**ASSIGNED TASK**
Please quote the material exactly, every line of it.

**GIVEN RECORDS**
(* ===== verification/SqlAnswers.v ===== *)
(** * SqlAnswers: what the SQL services answer

    Models, under [crates/fuse-connectors], the query path of the services that
    are sent SQL or a log query: [athena], [bigquery], [snowflake],
    [timestream], [clickhouse], [spark] and [cloudwatch] ([src/lib.rs] of
    each).  A query is submitted, polled until it is done, and its answer made
    a batch; the SQL texts are those of [SqlText].  The clients are parameters:
    what a service answers to a request, and to the i-th poll. *)

From S2P Require Import Prelude Strs Json JsonRef Arrow ArrowRef Connector SqlText Tabular Export MetricQueries.
From stdpp Require Import base list strings gmap pretty.
From Stdlib Require Import NArith ZArith Lia Ascii SpecFloat.

(** An HTTP response: its status and its body, read as text or as JSON. *)
Record Response : Type := mkResponse {
  is_success : bool; status_text : string; body_text : outcome string string; body_json : outcome string Value }.

(** ** Polling *)

Section Polling.
Context {A B : Type} (ask : nat → outcome ConnectorError A) (decide : A → option (outcome ConnectorError B)) (timeout : ConnectorError).

(** At most [n] polls, from the [i]-th on. *)
Fixpoint poll (n i : nat) : outcome ConnectorError B :=
  match n with
  | 0 => Err timeout
  | S n =>
      a ← ask i;
      match decide a with Some r => r | None => poll n (S i) end
  end.
End Polling.

(** ** BigQuery *)

Module BigQuery.
Section BigQuery.
Context `{K : ArrowKernels} `{F64Display}.
Context (post : string → outcome string Response) (get_job : string → nat → outcome string Response) (get_url : string → outcome string Response).

Definition job_done (j : Value) : option (outcome ConnectorError Value) :=
  if bool_decide (as_bool (index j "jobComplete") = Some true) then Some (Ok j) else None.
Definition read_json (r : outcome string Response) : outcome ConnectorError Value :=
  resp ← map_err Connection r; map_err QueryFailed (body_json resp).
Definition poll_job (job : string) : outcome ConnectorError Value :=
  poll (λ i, read_json (get_job job i)) job_done (QueryFailed "BigQuery job timed out") 120 0.
Definition run_query (sql : string) : outcome ConnectorError Value :=
  resp ← map_err Connection (post sql);
  if is_success resp then
    json ← map_err QueryFailed (body_json resp);
    match job_done json, as_str (index (index json "jobReference") "jobId") with
    | None, Some job => poll_job job
    | _, _ => Ok json
    end
  else Err (QueryFailed ("BigQuery returned " +:+ status_text resp +:+ ": " +:+ default "" (ok_value (body_text resp)))).

Definition bq_columns (j : Value) : list string := texts_at "name" (elements_of (index (index j "schema") "fields")).
Definition bq_rows (j : Value) : list (list (option string)) :=
  (λ r, (λ c, as_str (index c "v")) <$> elements_of (index r "f")) <$> elements_of (index j "rows").
Definition parse_bq_response (j : Value) : outcome ConnectorError (list RecordBatch) := text_table (bq_columns j) (bq_rows j).
Definition execute (dataset : string) (q : SubQuery) : outcome ConnectorError (list RecordBatch) :=
  j ← run_query (build_bq_sql q dataset); parse_bq_response j.

Definition bq_discover (tables_url : string) : outcome ConnectorError (list string) :=
  j ← read_json (get_url tables_url);
  Ok (omap (λ t, as_str (index (index t "tableReference") "tableId")) (elements_of (index j "tables"))).
Definition bq_get_schema (table_url : string) : outcome ConnectorError Schema :=
  j ← read_json (get_url table_url); Ok (text_field <$> bq_columns j).
End BigQuery.
End BigQuery.

(** ** Snowflake *)

Module Snowflake.
Section Snowflake.
Context `{K : ArrowKernels} `{J : JsonOps} `{F64Display}.
Context (post : string → outcome string Response) (get_status : string → nat → outcome string Response).

Definition statement_done (j : Value) : option (outcome ConnectorError Value) :=
  match as_str (index (index j "statementStatus") "status") with
  | Some s =>
      if bool_decide (s ∈ ["SUCCEEDED"; "succeeded"]) then Some (Ok j)
      else if bool_decide (s ∈ ["FAILED"; "failed"])
      then Some (Err (QueryFailed ("Snowflake query failed: " +:+ default "unknown error" (as_str (index j "message")))))
      else None
  | None => None
  end.
Definition poll_results (handle : string) : outcome ConnectorError Value :=
  poll (λ i, BigQuery.read_json (get_status handle i)) statement_done (QueryFailed "Snowflake query timed out") 120 0.
Definition submit_sql (sql : string) : outcome ConnectorError Value :=
  resp ← map_err Connection (post sql);
  if is_success resp then
    json ← map_err QueryFailed (body_json resp);
    match as_str (index json "statementHandle"), as_str (index json "statementStatusUrl") with
    | Some handle, Some _ => poll_results handle
    | _, _ => Ok json
    end
  else Err (QueryFailed ("Snowflake API returned " +:+ status_text resp +:+ ": " +:+ default "" (ok_value (body_text resp)))).

Definition cell_text (v : Value) : option string := match v with JNull => None | JString s => Some s | v => Some (to_string v) end.
Definition snow_columns (j : Value) : list string := texts_at "name" (elements_of (index (index j "resultSetMetaData") "rowType")).
Definition snow_rows (j : Value) : list (list (option string)) := fmap cell_text <$> omap as_array (elements_of (index j "data")).
Definition parse_response (j : Value) : outcome ConnectorError (list RecordBatch) := text_table (snow_columns j) (snow_rows j).
Definition execute (q : SubQuery) : outcome ConnectorError (list RecordBatch) :=
  j ← submit_sql (build_snowflake_sql q); parse_response j.

(** The texts in one column of the rows of an answer. *)
Definition nth_texts (i : nat) (j : Value) : list string := omap (λ r, item i r ≫= as_str) (elements_of (index j "data")).
Definition snow_discover : outcome ConnectorError (list string) := j ← submit_sql "SHOW TABLES"; Ok (nth_texts 1 j).
Definition snow_get_schema (tbl : string) : outcome ConnectorError Schema :=
  j ← submit_sql ("DESCRIBE TABLE " +:+ quote_ident tbl); Ok (text_field <$> nth_texts 0 j).
End Snowflake.
End Snowflake.

(** ** Spark *)

Module Spark.
Section Spark.
Context `{K : ArrowKernels} `{J : JsonOps} `{F64Display} (post : string → outcome string Response).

**RESULT OF THE TASK**
(* ===== verification/SqlAnswers.v ===== *)
(** * SqlAnswers: what the SQL services answer

    Models, under [crates/fuse-connectors], the query path of the services that
    are sent SQL or a log query: [athena], [bigquery], [snowflake],
    [timestream], [clickhouse], [spark] and [cloudwatch] ([src/lib.rs] of
    each).  A query is submitted, polled until it is done, and its answer made
    a batch; the SQL texts are those of [SqlText].  The clients are parameters:
    what a service answers to a request, and to the i-th poll. *)

From S2P Require Import Prelude Strs Json JsonRef Arrow ArrowRef Connector SqlText Tabular Export MetricQueries.
From stdpp Require Import base list strings gmap pretty.
From Stdlib Require Import NArith ZArith Lia Ascii SpecFloat.

(** An HTTP response: its status and its body, read as text or as JSON. *)
Record Response : Type := mkResponse {
  is_success : bool; status_text : string; body_text : outcome string string; body_json : outcome string Value }.

(** ** Polling *)

Section Polling.
Context {A B : Type} (ask : nat → outcome ConnectorError A) (decide : A → option (outcome ConnectorError B)) (timeout : ConnectorError).

(** At most [n] polls, from the [i]-th on. *)
Fixpoint poll (n i : nat) : outcome ConnectorError B :=
  match n with
  | 0 => Err timeout
  | S n =>
      a ← ask i;
      match decide a with Some r => r | None => poll n (S i) end
  end.
End Polling.

(** ** BigQuery *)

Module BigQuery.
Section BigQuery.
Context `{K : ArrowKernels} `{F64Display}.
Context (post : string → outcome string Response) (get_job : string → nat → outcome string Response) (get_url : string → outcome string Response).

Definition job_done (j : Value) : option (outcome ConnectorError Value) :=
  if bool_decide (as_bool (index j "jobComplete") = Some true) then Some (Ok j) else None.
Definition read_json (r : outcome string Response) : outcome ConnectorError Value :=
  resp ← map_err Connection r; map_err QueryFailed (body_json resp).
Definition poll_job (job : string) : outcome ConnectorError Value :=
  poll (λ i, read_json (get_job job i)) job_done (QueryFailed "BigQuery job timed out") 120 0.
Definition run_query (sql : string) : outcome ConnectorError Value :=
  resp ← map_err Connection (post sql);
  if is_success resp then
    json ← map_err QueryFailed (body_json resp);
    match job_done json, as_str (index (index json "jobReference") "jobId") with
    | None, Some job => poll_job job
    | _, _ => Ok json
    end
  else Err (QueryFailed ("BigQuery returned " +:+ status_text resp +:+ ": " +:+ default "" (ok_value (body_text resp)))).

Definition bq_columns (j : Value) : list string := texts_at "name" (elements_of (index (index j "schema") "fields")).
Definition bq_rows (j : Value) : list (list (option string)) :=
  (λ r, (λ c, as_str (index c "v")) <$> elements_of (index r "f")) <$> elements_of (index j "rows").
Definition parse_bq_response (j : Value) : outcome ConnectorError (list RecordBatch) := text_table (bq_columns j) (bq_rows j).
Definition execute (dataset : string) (q : SubQuery) : outcome ConnectorError (list RecordBatch) :=
  j ← run_query (build_bq_sql q dataset); parse_bq_response j.

Definition bq_discover (tables_url : string) : outcome ConnectorError (list string) :=
  j ← read_json (get_url tables_url);
  Ok (omap (λ t, as_str (index (index t "tableReference") "tableId")) (elements_of (index j "tables"))).
Definition bq_get_schema (table_url : string) : outcome ConnectorError Schema :=
  j ← read_json (get_url table_url); Ok (text_field <$> bq_columns j).
End BigQuery.
End BigQuery.

(** ** Snowflake *)

Module Snowflake.
Section Snowflake.
Context `{K : ArrowKernels} `{J : JsonOps} `{F64Display}.
Context (post : string → outcome string Response) (get_status : string → nat → outcome string Response).

Definition statement_done (j : Value) : option (outcome ConnectorError Value) :=
  match as_str (index (index j "statementStatus") "status") with
  | Some s =>
      if bool_decide (s ∈ ["SUCCEEDED"; "succeeded"]) then Some (Ok j)
      else if bool_decide (s ∈ ["FAILED"; "failed"])
      then Some (Err (QueryFailed ("Snowflake query failed: " +:+ default "unknown error" (as_str (index j "message")))))
      else None
  | None => None
  end.
Definition poll_results (handle : string) : outcome ConnectorError Value :=
  poll (λ i, BigQuery.read_json (get_status handle i)) statement_done (QueryFailed "Snowflake query timed out") 120 0.
Definition submit_sql (sql : string) : outcome ConnectorError Value :=
  resp ← map_err Connection (post sql);
  if is_success resp then
    json ← map_err QueryFailed (body_json resp);
    match as_str (index json "statementHandle"), as_str (index json "statementStatusUrl") with
    | Some handle, Some _ => poll_results handle
    | _, _ => Ok json
    end
  else Err (QueryFailed ("Snowflake API returned " +:+ status_text resp +:+ ": " +:+ default "" (ok_value (body_text resp)))).

Definition cell_text (v : Value) : option string := match v with JNull => None | JString s => Some s | v => Some (to_string v) end.
Definition snow_columns (j : Value) : list string := texts_at "name" (elements_of (index (index j "resultSetMetaData") "rowType")).
Definition snow_rows (j : Value) : list (list (option string)) := fmap cell_text <$> omap as_array (elements_of (index j "data")).
Definition parse_response (j : Value) : outcome ConnectorError (list RecordBatch) := text_table (snow_columns j) (snow_rows j).
Definition execute (q : SubQuery) : outcome ConnectorError (list RecordBatch) :=
  j ← submit_sql (build_snowflake_sql q); parse_response j.

(** The texts in one column of the rows of an answer. *)
Definition nth_texts (i : nat) (j : Value) : list string := omap (λ r, item i r ≫= as_str) (elements_of (index j "data")).
Definition snow_discover : outcome ConnectorError (list string) := j ← submit_sql "SHOW TABLES"; Ok (nth_texts 1 j).
Definition snow_get_schema (tbl : string) : outcome ConnectorError Schema :=
  j ← submit_sql ("DESCRIBE TABLE " +:+ quote_ident tbl); Ok (text_field <$> nth_texts 0 j).
End Snowflake.
End Snowflake.

(** ** Spark *)

Module Spark.
Section Spark.
Context `{K : ArrowKernels} `{J : JsonOps} `{F64Display} (post : string → outcome string Response).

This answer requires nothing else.